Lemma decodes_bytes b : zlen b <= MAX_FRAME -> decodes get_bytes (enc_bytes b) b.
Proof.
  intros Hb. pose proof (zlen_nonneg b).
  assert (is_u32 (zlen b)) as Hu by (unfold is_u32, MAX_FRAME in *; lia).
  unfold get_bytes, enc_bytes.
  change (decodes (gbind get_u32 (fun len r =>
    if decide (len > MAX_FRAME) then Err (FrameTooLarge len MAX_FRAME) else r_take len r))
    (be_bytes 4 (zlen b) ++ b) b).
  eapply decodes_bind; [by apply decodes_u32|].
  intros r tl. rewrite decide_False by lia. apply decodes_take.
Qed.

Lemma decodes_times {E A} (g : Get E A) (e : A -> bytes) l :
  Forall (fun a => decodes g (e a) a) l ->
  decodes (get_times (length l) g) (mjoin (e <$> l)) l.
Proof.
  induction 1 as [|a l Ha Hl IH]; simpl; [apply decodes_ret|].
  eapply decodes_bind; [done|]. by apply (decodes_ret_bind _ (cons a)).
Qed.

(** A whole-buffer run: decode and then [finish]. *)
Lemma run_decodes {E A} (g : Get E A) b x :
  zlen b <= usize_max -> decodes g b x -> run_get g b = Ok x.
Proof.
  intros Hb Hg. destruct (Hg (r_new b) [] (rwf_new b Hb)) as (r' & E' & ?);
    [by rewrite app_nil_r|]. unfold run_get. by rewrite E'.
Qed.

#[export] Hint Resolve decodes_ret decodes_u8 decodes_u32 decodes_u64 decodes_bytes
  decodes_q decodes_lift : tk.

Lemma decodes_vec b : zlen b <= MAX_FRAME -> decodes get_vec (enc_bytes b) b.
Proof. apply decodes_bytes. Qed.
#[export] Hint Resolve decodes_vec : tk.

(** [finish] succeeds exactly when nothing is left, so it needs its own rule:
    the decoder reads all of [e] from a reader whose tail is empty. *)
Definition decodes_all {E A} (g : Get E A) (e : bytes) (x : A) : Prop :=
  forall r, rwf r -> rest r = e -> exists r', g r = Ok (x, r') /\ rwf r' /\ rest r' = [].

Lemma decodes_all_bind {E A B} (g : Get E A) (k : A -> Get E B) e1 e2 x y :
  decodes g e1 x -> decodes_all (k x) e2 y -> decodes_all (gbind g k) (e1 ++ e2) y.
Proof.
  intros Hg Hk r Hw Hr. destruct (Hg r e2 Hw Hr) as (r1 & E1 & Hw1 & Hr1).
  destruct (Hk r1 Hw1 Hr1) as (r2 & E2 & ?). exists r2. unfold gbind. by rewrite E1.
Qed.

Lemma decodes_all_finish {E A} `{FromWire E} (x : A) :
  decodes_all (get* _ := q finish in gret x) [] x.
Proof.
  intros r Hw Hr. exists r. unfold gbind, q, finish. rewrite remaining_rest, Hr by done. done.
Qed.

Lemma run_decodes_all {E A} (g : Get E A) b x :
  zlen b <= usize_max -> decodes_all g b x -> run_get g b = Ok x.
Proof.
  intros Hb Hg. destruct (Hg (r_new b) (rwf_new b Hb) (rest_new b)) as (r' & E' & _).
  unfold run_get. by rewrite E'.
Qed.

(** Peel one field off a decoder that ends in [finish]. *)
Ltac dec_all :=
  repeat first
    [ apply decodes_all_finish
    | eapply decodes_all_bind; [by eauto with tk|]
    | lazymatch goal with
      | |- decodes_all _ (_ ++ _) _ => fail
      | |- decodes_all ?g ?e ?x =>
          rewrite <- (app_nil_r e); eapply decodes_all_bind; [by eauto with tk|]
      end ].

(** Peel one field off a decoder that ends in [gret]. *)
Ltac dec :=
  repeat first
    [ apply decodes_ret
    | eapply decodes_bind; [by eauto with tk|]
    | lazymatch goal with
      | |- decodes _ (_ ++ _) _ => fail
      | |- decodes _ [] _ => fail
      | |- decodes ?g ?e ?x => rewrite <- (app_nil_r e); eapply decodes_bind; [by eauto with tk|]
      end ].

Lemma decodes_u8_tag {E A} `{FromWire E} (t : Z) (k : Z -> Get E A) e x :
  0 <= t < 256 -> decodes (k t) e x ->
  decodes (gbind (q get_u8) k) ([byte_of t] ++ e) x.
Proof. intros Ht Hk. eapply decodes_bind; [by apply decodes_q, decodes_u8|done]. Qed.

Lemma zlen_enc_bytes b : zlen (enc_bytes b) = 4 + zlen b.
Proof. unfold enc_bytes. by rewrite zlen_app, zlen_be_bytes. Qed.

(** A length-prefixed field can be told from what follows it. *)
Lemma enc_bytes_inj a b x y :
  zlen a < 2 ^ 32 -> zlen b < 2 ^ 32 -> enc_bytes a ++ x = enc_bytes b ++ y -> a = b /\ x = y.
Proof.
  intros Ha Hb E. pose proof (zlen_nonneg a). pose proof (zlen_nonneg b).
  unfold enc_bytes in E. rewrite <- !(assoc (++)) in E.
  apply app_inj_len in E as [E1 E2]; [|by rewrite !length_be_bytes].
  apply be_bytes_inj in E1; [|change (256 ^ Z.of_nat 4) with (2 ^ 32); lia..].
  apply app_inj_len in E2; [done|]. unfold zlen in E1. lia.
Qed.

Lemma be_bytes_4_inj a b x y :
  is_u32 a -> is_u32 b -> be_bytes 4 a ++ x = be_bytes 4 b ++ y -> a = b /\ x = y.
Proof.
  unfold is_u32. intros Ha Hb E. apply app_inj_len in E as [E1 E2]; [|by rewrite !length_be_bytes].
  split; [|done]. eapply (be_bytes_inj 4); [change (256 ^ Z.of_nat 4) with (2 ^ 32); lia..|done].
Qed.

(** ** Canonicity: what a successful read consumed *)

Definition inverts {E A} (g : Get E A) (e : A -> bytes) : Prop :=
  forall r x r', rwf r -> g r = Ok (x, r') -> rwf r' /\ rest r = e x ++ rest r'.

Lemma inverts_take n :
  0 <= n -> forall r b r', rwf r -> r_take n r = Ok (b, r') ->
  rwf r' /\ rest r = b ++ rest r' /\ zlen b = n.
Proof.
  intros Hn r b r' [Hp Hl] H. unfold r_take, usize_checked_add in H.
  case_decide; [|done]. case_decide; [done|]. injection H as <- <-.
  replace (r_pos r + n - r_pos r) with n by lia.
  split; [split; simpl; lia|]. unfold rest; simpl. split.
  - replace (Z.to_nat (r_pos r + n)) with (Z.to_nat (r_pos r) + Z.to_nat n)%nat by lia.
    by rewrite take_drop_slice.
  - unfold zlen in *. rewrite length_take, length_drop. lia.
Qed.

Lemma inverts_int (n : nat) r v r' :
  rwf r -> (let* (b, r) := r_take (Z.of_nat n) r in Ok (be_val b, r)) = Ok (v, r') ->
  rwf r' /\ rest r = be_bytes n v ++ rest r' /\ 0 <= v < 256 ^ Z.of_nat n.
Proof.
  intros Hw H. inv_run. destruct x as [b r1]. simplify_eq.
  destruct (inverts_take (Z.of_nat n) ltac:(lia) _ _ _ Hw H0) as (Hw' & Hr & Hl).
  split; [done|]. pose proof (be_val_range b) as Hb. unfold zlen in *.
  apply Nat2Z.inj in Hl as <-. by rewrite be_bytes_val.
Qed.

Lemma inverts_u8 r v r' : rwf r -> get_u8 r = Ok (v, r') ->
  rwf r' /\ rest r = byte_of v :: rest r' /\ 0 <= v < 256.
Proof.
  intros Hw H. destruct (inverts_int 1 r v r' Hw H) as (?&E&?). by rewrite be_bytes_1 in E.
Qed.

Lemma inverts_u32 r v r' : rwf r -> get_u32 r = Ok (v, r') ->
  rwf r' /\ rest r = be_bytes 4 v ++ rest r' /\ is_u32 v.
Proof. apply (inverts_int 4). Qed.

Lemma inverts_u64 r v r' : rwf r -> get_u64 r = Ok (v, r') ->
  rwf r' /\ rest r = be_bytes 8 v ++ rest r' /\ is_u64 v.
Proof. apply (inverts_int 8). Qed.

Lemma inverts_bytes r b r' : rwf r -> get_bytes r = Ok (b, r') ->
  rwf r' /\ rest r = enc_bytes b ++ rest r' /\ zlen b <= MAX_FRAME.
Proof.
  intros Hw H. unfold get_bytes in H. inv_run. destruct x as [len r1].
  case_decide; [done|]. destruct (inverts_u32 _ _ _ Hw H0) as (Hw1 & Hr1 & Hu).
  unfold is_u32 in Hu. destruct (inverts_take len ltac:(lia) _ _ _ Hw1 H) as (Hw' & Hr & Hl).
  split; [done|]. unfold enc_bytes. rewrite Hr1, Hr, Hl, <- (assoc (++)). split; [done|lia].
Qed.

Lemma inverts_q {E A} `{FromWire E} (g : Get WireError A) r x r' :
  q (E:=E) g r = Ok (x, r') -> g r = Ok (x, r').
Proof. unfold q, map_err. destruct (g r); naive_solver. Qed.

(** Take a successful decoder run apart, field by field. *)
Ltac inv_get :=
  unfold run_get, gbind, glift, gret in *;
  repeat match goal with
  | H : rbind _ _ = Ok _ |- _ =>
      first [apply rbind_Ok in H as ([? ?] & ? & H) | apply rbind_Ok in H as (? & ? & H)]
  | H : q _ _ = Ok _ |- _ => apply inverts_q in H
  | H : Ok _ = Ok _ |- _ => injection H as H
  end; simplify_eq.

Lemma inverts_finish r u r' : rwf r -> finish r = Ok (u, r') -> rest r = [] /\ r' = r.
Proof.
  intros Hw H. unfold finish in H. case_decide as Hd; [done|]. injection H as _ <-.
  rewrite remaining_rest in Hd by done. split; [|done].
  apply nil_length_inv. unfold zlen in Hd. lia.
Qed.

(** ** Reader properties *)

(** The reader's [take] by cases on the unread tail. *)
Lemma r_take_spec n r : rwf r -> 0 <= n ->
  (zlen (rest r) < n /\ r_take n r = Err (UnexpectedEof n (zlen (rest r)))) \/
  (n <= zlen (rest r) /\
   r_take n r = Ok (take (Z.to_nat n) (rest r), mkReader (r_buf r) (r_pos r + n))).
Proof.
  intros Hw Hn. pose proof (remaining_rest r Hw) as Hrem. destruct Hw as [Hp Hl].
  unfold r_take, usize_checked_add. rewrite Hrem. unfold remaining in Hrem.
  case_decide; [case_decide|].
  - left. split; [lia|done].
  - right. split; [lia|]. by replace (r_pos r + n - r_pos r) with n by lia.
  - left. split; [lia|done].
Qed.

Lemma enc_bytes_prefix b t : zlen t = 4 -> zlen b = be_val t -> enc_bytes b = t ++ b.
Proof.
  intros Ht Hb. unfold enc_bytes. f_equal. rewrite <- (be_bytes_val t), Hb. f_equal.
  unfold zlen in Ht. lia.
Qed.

> What to do:
Copy only this part of the entries above: the line with "destruct (inverts_take (Z.of_nat", the line with "first [apply rbind_Ok", and the lines between, all exactly as written.

> Written answer:
  destruct (inverts_take (Z.of_nat n) ltac:(lia) _ _ _ Hw H0) as (Hw' & Hr & Hl).
  split; [done|]. pose proof (be_val_range b) as Hb. unfold zlen in *.
  apply Nat2Z.inj in Hl as <-. by rewrite be_bytes_val.
Qed.

Lemma inverts_u8 r v r' : rwf r -> get_u8 r = Ok (v, r') ->
  rwf r' /\ rest r = byte_of v :: rest r' /\ 0 <= v < 256.
Proof.
  intros Hw H. destruct (inverts_int 1 r v r' Hw H) as (?&E&?). by rewrite be_bytes_1 in E.
Qed.

Lemma inverts_u32 r v r' : rwf r -> get_u32 r = Ok (v, r') ->
  rwf r' /\ rest r = be_bytes 4 v ++ rest r' /\ is_u32 v.
Proof. apply (inverts_int 4). Qed.

Lemma inverts_u64 r v r' : rwf r -> get_u64 r = Ok (v, r') ->
  rwf r' /\ rest r = be_bytes 8 v ++ rest r' /\ is_u64 v.
Proof. apply (inverts_int 8). Qed.

Lemma inverts_bytes r b r' : rwf r -> get_bytes r = Ok (b, r') ->
  rwf r' /\ rest r = enc_bytes b ++ rest r' /\ zlen b <= MAX_FRAME.
Proof.
  intros Hw H. unfold get_bytes in H. inv_run. destruct x as [len r1].
  case_decide; [done|]. destruct (inverts_u32 _ _ _ Hw H0) as (Hw1 & Hr1 & Hu).
  unfold is_u32 in Hu. destruct (inverts_take len ltac:(lia) _ _ _ Hw1 H) as (Hw' & Hr & Hl).
  split; [done|]. unfold enc_bytes. rewrite Hr1, Hr, Hl, <- (assoc (++)). split; [done|lia].
Qed.

Lemma inverts_q {E A} `{FromWire E} (g : Get WireError A) r x r' :
  q (E:=E) g r = Ok (x, r') -> g r = Ok (x, r').
Proof. unfold q, map_err. destruct (g r); naive_solver. Qed.

(** Take a successful decoder run apart, field by field. *)
Ltac inv_get :=
  unfold run_get, gbind, glift, gret in *;
  repeat match goal with
  | H : rbind _ _ = Ok _ |- _ =>
      first [apply rbind_Ok in H as ([? ?] & ? & H) | apply rbind_Ok in H as (? & ? & H)]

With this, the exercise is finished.